Selain itu, BPJS Kesehatan juga mendorong Pemerintah Kabupaten Minahasa Selatan untuk melakukan advokasi kepada badan usaha agar berpartisipasi melalui program Corporate Social Responsibility (CSR) dalam memberikan perlindungan jaminan kesehatan bagi masyarakat yang belum memiliki jaminan kesehatan. Sinergi pemerintah daerah dan dunia usaha dinilai menjadi salah satu strategi efektif dalam mendukung tercapainya cakupan kepesertaan JKN yang optimal.

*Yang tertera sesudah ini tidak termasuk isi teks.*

(** The last step of [inode_close] frees the object. *)
Lemma forget_ok s0 s p i d xs :
  free_map_file s0 ≠ NULL → file_ok s0 p i d → released (dropped p i s0) s xs →
  let s' := set_inodes (delete p (inodes s)) s in
  map_inv s' ∧ (∀ k, map_private s' k ↔ map_private s k) ∧ (∀ k, map_free s' k ↔ map_free s k).
Proof.
  intros Hn Hf R. pose proof (rl_objects _ _ _ R) as Ho. unfold objects in Ho. cbn in Ho.
  assert (files s = files s0 ∧ free_map_file s = free_map_file s0) as [Ef Eff] by (split; congruence).
  pose proof (map_inv_inodes s (delete p (inodes s)) (open_inodes s) (rl_inv _ _ _ R)) as H.
  apply H. intros f j e Hm. rewrite lookup_delete_ne; [done|]. intros ->.
  destruct (mi_file _ (fo_map _ _ _ _ Hf)) as [?|(f0 & j0 & e0 & Hm0)]; [done|].
  apply (file_not_map _ _ _ _ _ _ _ Hn Hf Hm0). pose proof (mf_file _ _ _ _ Hm) as E.
  rewrite Ef, Eff, (mf_file _ _ _ _ Hm0) in E. by injection E as ->.
Qed.

(** C33. Closing a file that was removed, by its last opener, gives exactly its
    sectors back to the free map when it has no indirect block; no other sector
    changes its state or its contents, and the inode object is gone. *)
Theorem inode_close_reclaims s p i d :
  file_ok s p i d → free_map_file s ≠ NULL → open_cnt i = 1 → removed i = true →
  sector_count (length_ d) ≤ 124 →
  ∃ s', inode_close release1 p s = Ok (tt, s') ∧ map_inv s' ∧
    (∀ x, map_free s' x ↔ map_free s x ∨ x ∈ own (dview s) (sector i) d) ∧
    (∀ k, ¬ map_private s k → dview s' k = dview s k) ∧
    inodes s' = delete p (inodes s) ∧ open_inodes s' = filter (λ q, q ≠ p) (open_inodes s).
Proof.
  intros Hf Hn Ho Hr Hc. pose proof (fo_opened _ _ _ _ Hf) as H.
  rewrite (inode_close_last s p i) by (apply H || done). rewrite Hr.
  destruct (reclaim_ok Hn Hf Hc) as (t & E & R). rewrite (bind_Ok _ _ _ _ _ E).
  destruct (forget_ok s t p i d _ Hn Hf R) as (Hi & Hp & Hfr).
  destruct (dropped_ok s p i d Hn Hf) as (_ & Hp0 & Hf0).
  pose proof (rl_objects _ _ _ R) as Hob. unfold objects in Hob. cbn in Hob.
  eexists. split; [done|]. split; [done|]. split_and!.
  - intros x. by rewrite Hfr, (rl_free _ _ _ R), Hf0.
  - intros k Hk. apply (rl_view _ _ _ R). by rewrite Hp0.
  - cbn. assert (inodes t = <[p := mk_inode (sector i) 0 (removed i) (deny_write_cnt i)]> (inodes s)) as ->
      by congruence. by rewrite delete_insert_eq.
  - cbn. congruence.
Qed.

(** The last close of a removed file with more than 124 sectors stops the
    kernel: the indirect block is read from the sector whose number is the
    address of a local variable. *)
Theorem inode_close_large_panics s p i d :
  file_ok s p i d → free_map_file s ≠ NULL → open_cnt i = 1 → removed i = true →
  124 < sector_count (length_ d) → dsize s ≤ addr_indirect < 2 ^ 32 →
  inode_close release1 p s = Panic.
Proof.
  intros Hf Hn Ho Hr Hc Ha. pose proof (fo_opened _ _ _ _ Hf) as H.
  rewrite (inode_close_last s p i) by (apply H || done). rewrite Hr.
  unfold bind. by rewrite (reclaim_panics Hn Hf).
Qed.
End Close.

(** ** Concrete instances *)

Definition sample_removed : fs store :=
  sample_fs sample_disk sample_map {[ 2 := mk_inode 5 1 true 0; 3 := mk_inode 8 1 false 0 ]}.

Lemma inode_close_reclaims_witness :
  ∃ s', inode_close release1 2 sample_removed = Ok (tt, s') ∧ map_inv s' ∧
    (∀ x, map_free s' x ↔ map_free sample_removed x ∨ x ∈ own sample_disk 5 inode_a) ∧
    (∀ k, ¬ map_private sample_removed k → dview s' k = sample_disk k) ∧
    inodes s' = delete 2 (inodes sample_removed) ∧ open_inodes s' = [3; 1].
Proof.
  apply (inode_close_reclaims sample_removed 2 (mk_inode 5 1 true 0) inode_a);
    [|done|done|done|vm_compute; done].
  by apply (sample_file_ok _ sample_disk_length _ map_inode) with 424%nat; vm_compute.
Defined.

(** A disk of 256 sectors with a file of 125 sectors at 5: direct sectors 10 to
    133, the indirect block in 6 pointing to 134. *)
Definition large_map : bitmap :=
  mk_bitmap 256 [0xffffffff; 0xffffffff; 0xffffffff; 0xffffffff; 0x7f; 0; 0; 0].
Definition large_map_inode : inode_disk := sample_inode [2] 32.
Definition large_inode : inode_disk := mk_inode_disk (seqZ 10 124) 6 0 (125 * 512) INODE_MAGIC.
Definition large_disk (n : Z) : sector_data :=
  if n =? 0 then encode_inode large_map_inode
  else if n =? 2 then words_to_bytes (bits large_map) ++ replicate 480 0
  else if n =? 5 then encode_inode large_inode
  else if n =? 6 then words_to_bytes (134 :: replicate 127 0)
  else zeros.
Definition large : fs store := sample_fs large_disk large_map {[ 2 := mk_inode 5 1 true 0 ]}.

Lemma large_disk_length n : length (large_disk n) = 512%nat.
Proof. unfold large_disk. repeat case_match; vm_compute; done. Qed.

Lemma large_ok : file_ok large 2 (mk_inode 5 1 true 0) large_inode.
Proof. by apply (sample_file_ok _ large_disk_length _ large_map_inode) with 0%nat; vm_compute. Qed.

Lemma inode_close_large_panics_witness : inode_close release1 2 large = Panic.
Proof.
  apply (inode_close_large_panics large 2 (mk_inode 5 1 true 0) large_inode);
    [apply large_ok|done|done|done|vm_compute; done|split; vm_compute; done].
Defined.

Bupati Minahasa Selatan, Franky Wongkar, menyambut baik berbagai masukan dan inisiatif yang disampaikan BPJS Kesehatan. Ia menegaskan komitmen Pemerintah Kabupaten Minahasa Selatan untuk terus mendukung keberlangsungan Program JKN melalui penguatan kerja sama dengan BPJS Kesehatan, menjaga kepesertaan masyarakat tetap aktif, serta meningkatkan kualitas dan akses pelayanan kesehatan bagi seluruh warga.
Melalui kolaborasi yang semakin erat antara pemerintah daerah, BPJS Kesehatan, dan dunia usaha, diharapkan penyelenggaraan Program JKN di Kabupaten Minahasa Selatan semakin kuat, berkelanjutan, dan mampu memberikan perlindungan kesehatan yang menyeluruh. Sinergi tersebut menjadi langkah nyata dalam mendukung pembangunan sektor kesehatan sekaligus mewujudkan masyarakat Minahasa Selatan yang sehat, produktif, dan sejahtera.(*)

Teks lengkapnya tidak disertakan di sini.